Socrates championed being true to yourself and your values. If you think that’s an argument for Happiness he took the poisoned cup prescribed for him as not to do so would have broken his own values – hardly something that made him, his followers or even his detractors happy. Socrates thought that a good life was about living to standards – ethics and the one work we see this sort of thing [Plato's Republic] at work – those who cannot live a good life need to be controlled…

Orwell, in one of his essays, attacked the supposed utopia of Swift’s Houyhnhnms as totalitarian of a very dark shade – that those peacefull beasts had to impose constrictions on their very thoughts and speech. Given that utilitarianism had not risen above communism and was still [I believe] a defence of liberty when he wrote his essay he would not have criticized it per se. Now we are leaving utilitarianism behind as a defence for liberty – let folk seek their own happiness as long as it does not harm others to a more pro-active ‘happy’ agenda… where we can discover what would make us happy and then legislate towards that end…

I prefer the idea that we should construct what is a good life built on principles – sometimes the decisions we make which make us grieviously unhappy are the ones we ‘know’ are right. How does that sit with the ‘happy’ agenda? How could you so formulate a world where there are no unhappy choices or to ask another question- how meaningless would that world be?

Just recently on the run up to the Euro and the local elections we’ve had clergy telling us to go out and vote… but what if we don’t like the political reality enough to more than hesitate over the voting slip – and what if we know that before we even get up in the morning… Now I’m sure that Lord Layard [that guru of New Labour] would want us to be happy to vote as much as the clergy.

But to take this as the nutshell to crack the the arguments about with…

I doubt the clergy would expect you to change your internal reality for the sake of the electoral process whereas Layard’s view is much more to do with our internal motivators – in short he would want us to have an internal reality that gave us a kick for expressing our views on the ballot paper…

Now I doubt either of these schools of thought would appreciate my deliberate spoiling of the ballot papers I was given yesterday [Yes - I did vote 'Liberty!' even though I had to write that myself... you'll be gald to know, Dear Reader.] the questions I’m trying to get to are who would be the most displeased with my disposition? why? and what does that mean about how we should live?

In the end various members of clergy would have different views on how I behaved… so I’ll try to stick to the mentality that declared I should get out and Vote! and I’m sure they’d be dissapointed but understanding that I decided my own path despite the diferent values meant a diferent course of action to the one proposed. Perhaps Layard would be happy to know I was happy enough to vote against the entire status quo of the political situation. Perhaps not as it says that positively voting is meaningless in a world that should be seen as meaningful – boxes are to be ticked or crossed.
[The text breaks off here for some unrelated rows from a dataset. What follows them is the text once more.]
(** What follows a marker: white space, a parenthesis, white space, a literal. *)
Definition quoted_arg (after : bytes) : option bytes :=
  match trim_start after with
  | x28 :: args => literal (trim_start args)
  | _ => None
  end.

(** The loop from [idx]; [fuel] bounds its rounds, each of which moves on. *)
Fixpoint scan_from (fuel : nat) (marker source : bytes) (idx : nat) : list (nat * bytes) :=
  match fuel with
  | O => []
  | S fuel =>
      match find_bytes marker (drop idx source) with
      | None => []
      | Some found =>
          let abs := (idx + found)%nat in
          let next := scan_from fuel marker source (abs + length marker)%nat in
          if negb (boundary source abs) then next
          else match quoted_arg (drop (abs + length marker) source) with
               | Some name => (abs, name) :: next
               | None => next
               end
      end
  end.

Definition scan_quoted_arg_with_pos (marker source : bytes) : list (nat * bytes) :=
  scan_from (S (length source)) marker source 0.

(** [sort_by_key], which is stable. *)
Fixpoint insert_by_key (h : nat * bytes) (l : list (nat * bytes)) : list (nat * bytes) :=
  match l with
  | [] => [h]
  | k :: l => if decide (h.1 <= k.1)%nat then h :: k :: l else k :: insert_by_key h l
  end.

Definition sort_by_pos (l : list (nat * bytes)) : list (nat * bytes) := foldr insert_by_key [] l.

Definition scan_fixture_deps (source : bytes) : list bytes :=
  (sort_by_pos (scan_quoted_arg_with_pos (str "vm_fixture") source ++
                scan_quoted_arg_with_pos (str "lab_fixture") source)).*2.

Definition scan_require_deps (source : bytes) : list bytes :=
  (scan_quoted_arg_with_pos (str "require") source).*2.

(** The end of the literal that opened with [quote]; a backslash takes the
    next byte along. *)
Fixpoint skip_literal (quote : byte) (s : bytes) : bytes :=
  match s with
  | [] => []
  | c :: rest =>
      if decide (c = x5c) then match rest with [] => [] | _ :: rest => skip_literal quote rest end
      else if decide (c = quote) then rest
      else skip_literal quote rest
  end.

(** How many bytes before the parenthesis that closes [depth] open ones. *)
Fixpoint close_from (fuel : nat) (depth : Z) (s : bytes) : option nat :=
  match fuel with
  | O => None
  | S fuel =>
      match s with
      | [] => None
      | c :: rest =>
          if bool_decide (c = x22 \/ c = x27) then
            let rest' := skip_literal c rest in
            (fun n => (length s - length rest' + n)%nat) <$> close_from fuel depth rest'
          else if decide (c = x28) then S <$> close_from fuel (depth + 1) rest
          else if decide (c = x29) then
            if depth - 1 =? 0 then Some 0%nat else S <$> close_from fuel (depth - 1) rest
          else S <$> close_from fuel depth rest
      end
  end.

Definition find_matching_close_paren (source : bytes) (start : nat) : option nat :=
  (fun n => (start + n)%nat) <$> close_from (S (length source)) 1 (drop start source).

Definition has_auto_dep_false (args : bytes) : bool :=
  match find_bytes (str "auto_dep") args with
  | None => false
  | Some i =>
      match trim_start (drop (i + 8) args) with
      | x3d :: rest =>
          match strip_prefix (str "false") (trim_start rest) with
          | Some (c :: _) => negb (name_byte c)
          | Some [] => true
          | None => false
          end
      | _ => false
      end
  end.

Fixpoint scan_push_from (fuel : nat) (source : bytes) (idx : nat) : list (nat * bytes) :=
  match fuel with
  | O => []
  | S fuel =>
      match find_bytes (str "push_file") (drop idx source) with
      | None => []
      | Some found =>
          let abs := (idx + found)%nat in
          let past := scan_push_from fuel source (abs + 9)%nat in
          if negb (boundary source abs) then past
          else
            match trim_start (drop (abs + 9) source) with
            | x28 :: args =>
                let start := (length source - length args)%nat in
                match find_matching_close_paren source start with
                | None => past
                | Some close =>
                    let next := scan_push_from fuel source close in
                    if has_auto_dep_false (take (close - start) (drop start source)) then next
                    else
                      match trim_start args with
                      | q :: body =>
                          if bool_decide (q = x22 \/ q = x27) then
                            match find_bytes [q] body with
                            | Some e => (abs, take e body) :: next
                            | None => next
                            end
                          else past
                      | [] => past
                      end
                end
            | _ => past
            end
      end
  end.

Definition scan_push_file_calls (source : bytes) : list (nat * bytes) := scan_push_from (S (length source)) source 0.

Definition scan_external_file_deps (source : bytes) : list bytes :=
  (sort_by_pos (scan_push_file_calls source ++ scan_quoted_arg_with_pos (str "depends_on_file") source)).*2.

Example scans :
  scan_fixture_deps (str "local b = provium:lab_fixture( 'cluster' ) provium:vm_fixture('base') my_vm_fixture('no')") =
    [str "cluster"; str "base"] /\
  scan_external_file_deps (str "vm:push_file('a)b', '/x') vm:push_file('big', '/d', {auto_dep = false}) lab:depends_on_file('t')") =
    [str "a)b"; str "t"].
Proof. by vm_compute. Qed.

(** A call without parentheses is a call to Lua and none to the scanner. *)
Example bare_require_missed : scan_require_deps (str "local h = require 'helpers.net'") = [].
Proof. by vm_compute. Qed.

(** * What the scanner finds *)

(** The reference: a call of [marker] at [pos]. *)
Definition call_at (marker source : bytes) (pos : nat) : option bytes :=
  if prefixed marker (drop pos source) && boundary source pos
  then quoted_arg (drop (pos + length marker) source) else None.

Definition calls_between (marker source : bytes) (from len : nat) : list (nat * bytes) :=
  omap (fun pos => pair pos <$> call_at marker source pos) (seq from len).

Lemma calls_between_app marker source i n m :
  calls_between marker source i (n + m) = calls_between marker source i n ++ calls_between marker source (i + n) m.
Proof. unfold calls_between. by rewrite seq_app, omap_app. Qed.

Lemma calls_between_nil marker source i n :
  (forall j, (i <= j < i + n)%nat -> call_at marker source j = None) -> calls_between marker source i n = [].
Proof.
  revert i. induction n as [|n IH]; intros i Hno; [done|].
  unfold calls_between. cbn [seq omap list_omap]. rewrite (Hno i) by lia. apply IH. intros j Hj. apply Hno. lia.
Qed.
Lemma fanout_received ls f0 :
  (forall c, c ∈ fo_clients (fanout_run ls f0) ->
     (exists c0, c0 ∈ fo_clients f0 /\ c0.1 = c.1 /\ out c.2 = out c0.2 ++ frames (emitted ls)) \/
     exists before w after, ls = before ++ Accepted c.1 w true :: after /\ out c.2 = out w ++ frames (emitted after)) /\
  (forall c, c ∈ fo_dropped (fanout_run ls f0) ->
     c ∈ fo_dropped f0 \/
     (exists c0 k, c0 ∈ fo_clients f0 /\ c0.1 = c.1 /\ out c.2 = out c0.2 ++ take k (frames (emitted ls))) \/
     exists before w after k, ls = before ++ Accepted c.1 w true :: after /\ out c.2 = out w ++ take k (frames (emitted after))).
Proof.
  revert f0. induction ls as [|l ls IH]; intros f0.
  { split; intros c Hc; left; [|done]. exists c. unfold frames. simpl. by rewrite (right_id_L [] (++)). }
  destruct (IH (fanout_step l f0)) as [IH1 IH2]. split.
  - intros c Hc. destruct (IH1 c Hc) as [(c0 & Hin & Hid & Hout)|(b & w & a & -> & Hout)]; [|right; by exists (l :: b), w, a].
    destruct l as [id w ts|m]; simpl in Hin.
    + destruct ts; [|left; by exists c0]. simpl in Hin. apply elem_of_app in Hin as [Hin|Hin]; [left; by exists c0|].
      apply list_elem_of_singleton in Hin as ->. simpl in *. subst id. right. by exists [], w, ls.
    + apply in_sent_connected in Hin as (c1 & Hin & Hs). apply send_spec in Hs as [Hid' Hs].
      left. exists c1. split_and!; [done|congruence|]. change (emitted (Emitted m :: ls)) with ([m] ++ emitted ls).
      by rewrite Hout, Hs, frames_app, (assoc_L (++)).
  - intros c Hc. destruct (IH2 c Hc) as [Hin|[(c0 & k & Hin & Hid & Hout)|(b & w & a & k & -> & Hout)]];
      [| |right; right; by exists (l :: b), w, a, k].
    + destruct l as [id w ts|m]; simpl in Hin; [left; by destruct ts|].
      apply elem_of_app in Hin as [Hin|Hin]; [by left|]. apply in_sent_dropped in Hin as (c1 & Hin & Hs).
      apply send_spec in Hs as [Hid (k & Hs)]. right. left. exists c1, (k `min` length (frames [m]))%nat.
      split_and!; [done..|]. change (emitted (Emitted m :: ls)) with ([m] ++ emitted ls). rewrite Hs, frames_app. f_equal.
      rewrite take_app_le by lia. destruct (Nat.min_spec k (length (frames [m]))) as [[? ->]|[? ->]]; [done|]. by rewrite !take_ge by lia.
    + destruct l as [id w ts|m]; simpl in Hin.
      * destruct ts; [|right; left; by exists c0, k]. simpl in Hin. apply elem_of_app in Hin as [Hin|Hin]; [right; left; by exists c0, k|].
        apply list_elem_of_singleton in Hin as ->. simpl in *. subst id. right. right. by exists [], w, ls, k.
      * apply in_sent_connected in Hin as (c1 & Hin & Hs). apply send_spec in Hs as [Hid' Hs].
        right. left. exists c1, (length (frames [m]) + k)%nat. split_and!; [done|congruence|].
        change (emitted (Emitted m :: ls)) with ([m] ++ emitted ls). by rewrite Hout, Hs, frames_app, <- (assoc_L (++)), take_app_add.
Qed.
End fanout.
Lemma hex_plain n h : plain (bytes_of (hex n h "")).
Proof.
  unfold plain. assert (H : forall acc, COMMA ∉ bytes_of acc -> COMMA ∉ bytes_of (hex n h acc)); [|by apply H, not_elem_of_nil].
  revert h. induction n as [|n IH]; intros h acc Hacc; [done|]. cbn [hex]. apply IH.
  change (bytes_of (String ?c ?s)) with (Ascii.byte_of_ascii c :: bytes_of s). apply not_elem_of_cons. split; [|done].
  unfold Bridge.hex_digit. pose proof (Z.land_nonneg h 15) as Hl.
  assert (Hr : 0 <= Z.land h 15 < 16). { change 15 with (Z.ones 4). rewrite Z.land_ones by lia. apply Z.mod_pos_bound. lia. }
  set (k := Z.to_nat _). assert (Hk : (k < 16)%nat) by (unfold k; lia). clearbody k.
  do 16 (destruct k as [|k]; [done|]). lia.
Qed.

Lemma nic_mac_plain id : plain (nic_mac_for id).
Proof.
  unfold nic_mac_for, hex2. rewrite !bytes_of_app. repeat (apply plain_app; split); first [apply hex_plain|by apply plain_const].
Qed.

Lemma concat_pairs {A B} (f g : A -> B) l : concat ((fun x => [f x; g x]) <$> l) ≡ₚ (f <$> l) ++ (g <$> l).
Proof. induction l as [|x l IH]; [done|]. rewrite !fmap_cons. cbn [concat app]. rewrite IH. by rewrite Permutation_middle. Qed.

Lemma launch_device_ids p ds : qp_disks p = launched <$> ds -> Forall (fun d => plain (wd_id d)) ds -> 0 <= qp_cid p ->
  Forall (fun n => plain (ln_id n) /\ plain (default [] (ln_mac n))) (qp_nics p) ->
  device_ids (read_args (arguments (build_qemu_command p))) ≡ₚ launch_ids ds.
Proof.
  intros Hp Hplain Hcid Hn. unfold device_ids. destruct (launch_values p) as [_ ->]. rewrite !fmap_app, !omap_app, fmap_cons.
  rewrite (omap_none _ [options (_ ++ number _)]) by (constructor; [by apply vsock_no_id, number_plain|constructor]).
  rewrite (omap_none _ (options <$> (_ <$> qp_nics p))).
  2:{ rewrite <- list_fmap_compose. apply Forall_fmap. eapply Forall_impl; [exact Hn|]. intros n [Hi Hm]. unfold compose. apply nic_no_id; [done|].
      destruct (ln_mac n); [done|apply nic_mac_plain]. }
  cbn [app]. unfold launch_ids. rewrite (assoc_L (++)), Hp.
  assert (Hids : ld_id <$> (launched <$> ds) = wd_id <$> ds) by (rewrite <- list_fmap_compose; by apply list_fmap_ext). rewrite Hids.
  apply Permutation_app.
  - rewrite <- concat_pairs. apply reflexive_eq. clear Hp Hids Hn.
    enough (H : forall k, omap (option_value KEY_ID) (options <$> concat (imap (fun i d => [port_value (ld_id d ++ bytes_of "-port") (i + k); blk_value (ld_id d)]) (launched <$> ds))) =
      concat ((fun d => [wd_id d ++ bytes_of "-port"; wd_id d]) <$> ds)) by apply H.
    induction Hplain as [|d ds Hd _ IH]; intros k; [done|]. rewrite fmap_cons, imap_cons. cbn [concat]. rewrite fmap_app, omap_app.
    cbn [launched ld_id fmap list_fmap]. rewrite (port_options (wd_id d ++ _)) by (apply plain_app; split; [done|by apply plain_const]).
    rewrite (blk_options (wd_id d)) by done.
    cbn [concat]. f_equal. rewrite <- (IH (S k)).
    do 3 f_equal. apply imap_ext. intros i x _. unfold compose. by replace (S i + k)%nat with (i + S k)%nat by lia.
  - apply reflexive_eq. rewrite fmap_imap_eq. generalize (length (launched <$> ds)).
    assert (Hpl : Forall (fun n => plain (bytes_of n)) (port_names (text <$> (wd_id <$> ds)))) by (apply Forall_forall; apply port_names_plain).
    intros k. enough (H : forall k', omap (option_value KEY_ID) (imap (fun i x => options (port_value (bytes_of x) (k' + i + 1))) (port_names (text <$> (wd_id <$> ds)))) =
      bytes_of <$> port_names (text <$> (wd_id <$> ds))) by apply H.
    induction Hpl as [|x l Hx _ IH]; intros k'; [done|]. rewrite imap_cons, fmap_cons. cbn [omap list_omap].
    rewrite (port_options (bytes_of x)) by done. change (option_value KEY_ID (ROOT_PORT :: port_of (bytes_of x) ?c)) with (Some (bytes_of x)). cbn iota. f_equal.
    rewrite <- (IH (S k')). f_equal. apply imap_ext. intros i y _. unfold compose. by replace (k' + S i + 1)%nat with (S k' + i + 1)%nat by lia.
Qed.
(** * [QemuBackend] *)

(** What is left of the monitor and of the child, the servers of the mediated
    disks, and the ports. *)
Record backend (M : Type) := QemuBackend {
  be_qmp : option M; be_child : option Z; be_mediated : list (string * Nbd.shared); be_ports : slots }.
Arguments QemuBackend {M}.
Arguments be_qmp {M}.
Arguments be_child {M}.
Arguments be_mediated {M}.
Arguments be_ports {M}.

Definition already_shut_down : vmm_error := Unimplemented "VM already shut down".

Definition POWER_BUTTON_TIMEOUT : Z := 60000000000.
Definition MIGRATION_TIMEOUT : Z := 60000000000.
Definition SHUTDOWN_GRACE : Z := 2000000000.

(** What a wait for an event sees: the log at its mark, the log as it starts,
    and its wake-ups. *)
Record watch := Watch { w_mark : event_log; w_log : event_log; w_wakes : list wake }.

Definition lift {A} (r : result A qmp_error) : result A vmm_error := match r with Ok a => Ok a | Err e => Err (VmmQmp e) end.

(** [Path::with_extension] of a path whose last component is a name. *)
Definition dot : byte := x2e.
Definition slash : byte := x2f.

Fixpoint before_last (c : byte) (bs : bytes) : option bytes :=
  match bs with
  | [] => None
  | b :: bs => match before_last c bs with Some pre => Some (b :: pre) | None => if decide (b = c) then Some [] else None end
  end.

Definition file_stem (name : bytes) : bytes := match before_last dot name with Some ((_ :: _) as stem) => stem | _ => name end.

Definition with_extension (path ext : bytes) : bytes :=
  match before_last slash path with
  | Some dir => dir ++ slash :: file_stem (drop (S (length dir)) path)
  | None => file_stem path
  end ++ dot :: ext.

Definition snapshot_tmp (path : string) : string := text (with_extension (bytes_of path) (bytes_of "snap.tmp")).

Definition rename_file (from to : string) (failed : option string) (fs : files) : files * result () string :=
  match failed, fs !! from with
  | Some e, _ => (fs, Err e)
  | None, None => (fs, Err not_found)
  | None, Some b => (<[to := b]> (delete from fs), Ok ())
  end.
(* ===== verification/LuaStream.v ===== *)
(** The three streams a test reads from Lua: a tailed file or the output of a
    process ([TailUd], [src/provium-host/src/lua/result_ud.rs]), the console
    ([ConsoleStreamUd], [lua/console_stream_ud.rs]) and a packet capture
    ([CaptureUd], [lua/capture_ud.rs]). *)
From Stdlib Require Import SpecFloat.
From S2P Require Import Prelude Text Numbers Lua.

Open Scope string_scope.
Open Scope list_scope.
Open Scope Z_scope.

(** * The world a stream reads from *)

(** What ends a read; nothing within the timeout is [None]. *)
Inductive event := Data (bs : bytes) | AtEnd | Reset (e : string) | Broken (e : string).

Inductive ready := Ready | Idle | PollFailed (e : string).

(** The clock of the host and the other end of one stream. [read] with a
    timeout in nanoseconds, or without one; it is [None] when it never
    returns. [poll] takes milliseconds. *)
Class Source (σ : Type) := {
  now : σ -> σ * Z;
  read : option Z -> σ -> option (σ * option event);
  poll : Z -> σ -> σ * ready;
  is_eof : σ -> bool;
}.

Definition arrived (e : option event) : bytes := match e with Some (Data bs) => bs | _ => [] end.

(** What every source keeps to: [at_least] bounds the clock from below, [due]
    is what will still arrive and [pieces] in how many parts. *)
Class SourceLaws (σ : Type) `{Source σ} := {
  at_least : σ -> Z;
  due : σ -> bytes;
  pieces : σ -> nat;
  now_law s s' t : now s = (s', t) ->
    at_least s <= t <= at_least s' /\ due s' = due s /\ pieces s' = pieces s;
  read_law tmo s s' e : read tmo s = Some (s', e) ->
    at_least s <= at_least s' /\ due s = arrived e ++ due s' /\
    match e with
    | Some _ => (pieces s' < pieces s)%nat
    | None => pieces s' = pieces s /\ exists d, tmo = Some d /\ at_least s + d <= at_least s'
    end;
  read_returns d s : 0 < d -> read (Some d) s <> None;
  poll_law ms s s' r : poll ms s = (s', r) ->
    at_least s <= at_least s' /\ due s' = due s /\ pieces s' = pieces s;
  poll_ready ms s s' : poll ms s = (s', Ready) -> read None s' <> None;
}.

(** ** Pieces that arrive on a schedule *)

(** Each piece with the time until it comes; after the last one, silence. *)
Record arrivals := Arrivals { clock : Z; coming : list (N * event) }.

Definition wait (d : Z) (a : arrivals) : arrivals :=
  Arrivals (clock a + d) match coming a with (w, e) :: rest => (Z.to_N (Z.of_N w - d), e) :: rest | [] => [] end.

Definition arrive (a : arrivals) : option (arrivals * option event) :=
  match coming a with
  | (w, e) :: rest => Some (Arrivals (clock a + Z.of_N w) rest, Some e)
  | [] => None
  end.

Definition within (d : Z) (a : arrivals) : bool :=
  match coming a with (w, _) :: _ => Z.of_N w <=? d | [] => false end.

#[export] Instance arrivals_source : Source arrivals := {
  now a := (a, clock a);
  read tmo a :=
    match tmo with
    | None => arrive a
    | Some d => if within (Z.max 0 d) a then arrive a else Some (wait (Z.max 0 d) a, None)
    end;
  poll ms a :=
    let d := Z.max 0 ms * 1000000 in
    if within d a then
      (match coming a with (w, e) :: rest => Arrivals (clock a + Z.of_N w) ((0%N, e) :: rest) | [] => a end, Ready)
    else (wait d a, Idle);
  is_eof a := match coming a with [] => true | _ => false end;
}.

Definition coming_bytes (l : list (N * event)) : bytes := mjoin ((fun p => arrived (Some p.2)) <$> l).

Lemma arrive_law a a' e : arrive a = Some (a', e) ->
  clock a <= clock a' /\ coming_bytes (coming a) = arrived e ++ coming_bytes (coming a') /\ (length (coming a') < length (coming a))%nat /\ e <> None.
Proof. unfold arrive. destruct a as [c [|[w x] rest]]; [done|]. intros [= <- <-]. simpl. split_and!; [lia|done|lia|done]. Qed.

Lemma wait_law d a : coming_bytes (coming (wait d a)) = coming_bytes (coming a) /\ length (coming (wait d a)) = length (coming a).
Proof. by destruct a as [c [|[w x] rest]]. Qed.

#[export] Instance arrivals_laws : SourceLaws arrivals.
Proof.
  refine {| at_least := clock; due a := coming_bytes (coming a); pieces a := length (coming a) |}.
  - by intros s s' t [= <- <-].
  - intros tmo s s' e. simpl. destruct tmo as [d|].
    + destruct (within _ s).
      * intros (Hc & Hd & Hl & He)%arrive_law. destruct e; [done|]. done.
      * intros [= <- <-]. destruct (wait_law (Z.max 0 d) s) as [-> ->]. split_and!; [destruct s; simpl; lia|done|done|].
        exists d. split; [done|]. destruct s; simpl; lia.
    + intros (Hc & Hd & Hl & He)%arrive_law. by destruct e.
  - intros d s Hd. simpl. unfold within, arrive. destruct (coming s) as [|[w e] rest]; [done|]. by destruct (_ <=? _).
  - intros ms s s' r. simpl. unfold within. destruct s as [c [|[w e] rest]]; simpl.
    + intros [= <- <-]. simpl. split_and!; [lia|done|done].
    + destruct (_ <=? _); intros [= <- <-]; simpl; split_and!; (lia || done).
  - intros ms s s'. simpl. unfold within. destruct s as [c [|[w e] rest]]; simpl; [done|].
    destruct (_ <=? _); [|done]. by intros [= <-].
Defined.

(** * Calls *)

(** A call works on the stream's own record, behind its mutex, and on the
    world. *)
Definition act (R A : Type) : Type := R -> R * ends A.

Section act.
Context {R : Type}.
#[export] Instance act_ret : MRet (act R) := fun A a s => (s, Gives a).
#[export] Instance act_bind : MBind (act R) := fun A B f m s =>
  match m s with
  | (s', Gives a) => f a s'
  | (s', Raises e) => (s', Raises e)
  | (s', Panics p) => (s', Panics p)
  | (s', Hangs) => (s', Hangs)
  | (s', Starved) => (s', Starved)
  end.

Definition raise {A} (e : lua_error) : act R A := fun s => (s, Raises e).
Definition panic {A} (p : string) : act R A := fun s => (s, Panics p).
Definition starve {A} : act R A := fun s => (s, Starved).
Definition gets {A} (f : R -> A) : act R A := fun s => (s, Gives (f s)).
Definition modify (f : R -> R) : act R () := fun s => (f s, Gives ()).
Definition checked {A} (r : result A lua_error) : act R A := match r with Ok a => mret a | Err e => raise e end.
Definition unwrapped {A} (r : result A string) : act R A := match r with Ok a => mret a | Err p => panic p end.
Definition tried {A} (m : act R A) : act R (result A lua_error) := fun s =>
  match m s with
  | (s', Gives a) => (s', Gives (Ok a))
  | (s', Raises e) => (s', Gives (Err e))
  | (s', Panics p) => (s', Panics p)
  | (s', Hangs) => (s', Hangs)
  | (s', Starved) => (s', Starved)
  end.
End act.

(** The clock, for a record with a world. *)
Definition tick {I σ} `{Source σ} : act (I * σ) Z := fun s => let (w, t) := now s.2 in ((s.1, w), Gives t).

Definition inner {I σ} : act (I * σ) I := gets fst.
Definition update {I σ} (f : I -> I) : act (I * σ) () := modify (fun s => (f s.1, s.2)).

(** [Instant::now() + Duration::from_secs_f64(parse_duration(timeout, default)?)] *)
Definition deadline_of {I σ} `{Source σ} (timeout : option value) (default : spec_float) : act (I * σ) Z :=
  secs ← checked (parse_duration timeout default);
  d ← unwrapped (from_secs_f64 secs);
  t ← tick;
  unwrapped (instant_add t d).

(** ** Searching *)

Definition slice_at (i : nat) (needle hay : bytes) : bytes := take (length needle) (drop i hay).

(** [haystack_find]. *)
Definition haystack_find (hay needle : bytes) : option nat :=
  match needle with
  | [] => Some O
  | _ =>
      if bool_decide (length hay < length needle)%nat then None
      else snd <$> list_find (fun i => slice_at i needle hay = needle) (seq 0 (length hay - length needle + 1))
  end.
(* ===== verification/LuaJson.v ===== *)
(** [json.encode] and [json.decode]: the translation between values of Lua and
    JSON values ([src/provium-host/src/lua/json_ud.rs]). The text of JSON is
    [serde_json]'s. *)
From Stdlib Require Import SpecFloat.
From stdpp Require Import pretty sorting.
From S2P Require Import Prelude Text Numbers Cpio Lua.

Open Scope string_scope.
Open Scope list_scope.
Open Scope Z_scope.

(** * JSON *)

(** [serde_json::Value]: an integer of 64 bits with or without sign, or a
    finite float; the fields of an object in the order of their keys, each key
    once. *)
Inductive number := NInt (z : Z) | NFloat (f : spec_float).

#[warnings="-register-all"]
Inductive json :=
| JNull
| JBool (b : bool)
| JNumber (n : number)
| JString (s : bytes)
| JArray (l : list json)
| JObject (fields : list (bytes * json)).

(** [Map::insert]. *)
Fixpoint field_insert {A} (k : bytes) (v : A) (fields : list (bytes * A)) : list (bytes * A) :=
  match fields with
  | [] => [(k, v)]
  | (k', v') :: rest =>
      match bytes_cmp k k' with
      | Lt => (k, v) :: fields
      | Eq => (k, v) :: rest
      | Gt => (k', v') :: field_insert k v rest
      end
  end.

Definition is_null (j : json) : bool := match j with JNull => true | _ => false end.

Definition i64_of_bits (x : Z) : Z := (x + 2 ^ 63) mod 2 ^ 64 - 2 ^ 63.

(** * Decoding *)

(** [Table::raw_set]: nil takes the key out. *)
Definition raw_set (k v : value) (t : list (value * value)) : list (value * value) :=
  let others := filter (fun p => same_key k p.1 = false) t in
  match v with LNil => others | _ => others ++ [(k, v)] end.

(** Numbered from [i]. *)
Fixpoint set_items (i : Z) (vs : list value) (t : list (value * value)) : list (value * value) :=
  match vs with [] => t | v :: vs => set_items (i + 1) vs (raw_set (LInt i) v t) end.

Definition number_to_lua (n : number) : value :=
  match n with NInt z => LInt (i64_of_bits z) | NFloat f => LNum f end.

Fixpoint json_to_lua (j : json) : value :=
  match j with
  | JNull => LNil
  | JBool b => LBool b
  | JNumber n => number_to_lua n
  | JString s => LStr s
  | JArray l => LTable (set_items 1 (json_to_lua <$> l) [])
  | JObject fields =>
      LTable (foldl (fun t p => if is_null p.1.2 then t else raw_set (LStr p.1.1) p.2 t) []
        ((fun p => (p, match p with (_, v) => json_to_lua v end)) <$> fields))
  end.
(** The file an image is written to, if one is written. *)
Definition only_image (id : bytes) (s s' : images) : Prop :=
  (forall d, disk_dir s = Some d -> disk_dir s' = Some d) /\
  forall p, files s' !! p <> files s !! p -> exists dir, disk_dir s' = Some dir /\ p = join dir id.

Lemma only_image_same id s : only_image id s s.
Proof. split; [done|]. intros p Hp. done. Qed.

Lemma create_disk_image_only id source s : only_image id s (create_disk_image tempdir creates sizes id source s).1.
Proof.
  unfold create_disk_image. destruct (image_dir tempdir s) as [s1 d] eqn:Ed.
  assert (Hs : files s1 = files s /\ (forall d, disk_dir s = Some d -> disk_dir s1 = Some d) /\ (forall dir, d = Ok dir -> disk_dir s1 = Some dir)).
  { revert Ed. unfold image_dir. destruct (disk_dir s) as [d0|] eqn:E; [intros [= <- <-]; split_and!; [done|by rewrite E|by intros dir [= <-]]|].
    destruct tempdir; intros [= <- <-]; split_and!; try done. by intros dir [= <-]. }
  destruct Hs as (Hf & Hk & Hd). destruct d as [dir|e]; [|simpl; split; [done|by rewrite Hf]].
  assert (Hput : forall c, only_image id s (Images (disk_dir s1) (<[join dir id := c]> (files s1)))).
  { intros c. split; [done|]. intros p Hp. exists dir. split; [by apply Hd|]. simpl in Hp. rewrite Hf in Hp.
    destruct (decide (p = join dir id)); [done|]. by rewrite lookup_insert_ne in Hp. }
  assert (Hno : only_image id s s1) by (split; [done|]; by rewrite Hf).
  destruct source; repeat case_match; first [exact Hno | apply Hput].
Qed.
Layard does argue for electoral change in a world of diminishing turn out – so let’s stop being gentle and take the ideas he promulgates full on. My protest vote would be wrong. I was not happy, for whatever reason, to vote for anybody. In Layard’s world we should either change the choice until I am happy to vote or we should change me until I am happy to vote. Perhaps a mixture of both. What freedom then?

We return to the Houyhnhnms – do we want a society where we cannot express things which disturb the minds of others around us? In this sense I prefer the idea that we should be able to decide what pursuits make us happy but that we should seek to live a good life… We may not be happy but we can be right – not only in our own minds but that we can be acknowledged as having the right to decide what we think that is.

Call me hopelessly romantic [and I'll reply with a very hard nosed reply made from a mixture of anthropology and game theory to defend my view] but I think if we were developped as individuals with a sense of our own responsibility we would not seek to harm those around us.  As opposed to the current state of affairs where we are taught there have to be losers and they are to be trampled by the system until they reach a certain low point in which case the government will look after them – so we don’t need to worry our little heads about them…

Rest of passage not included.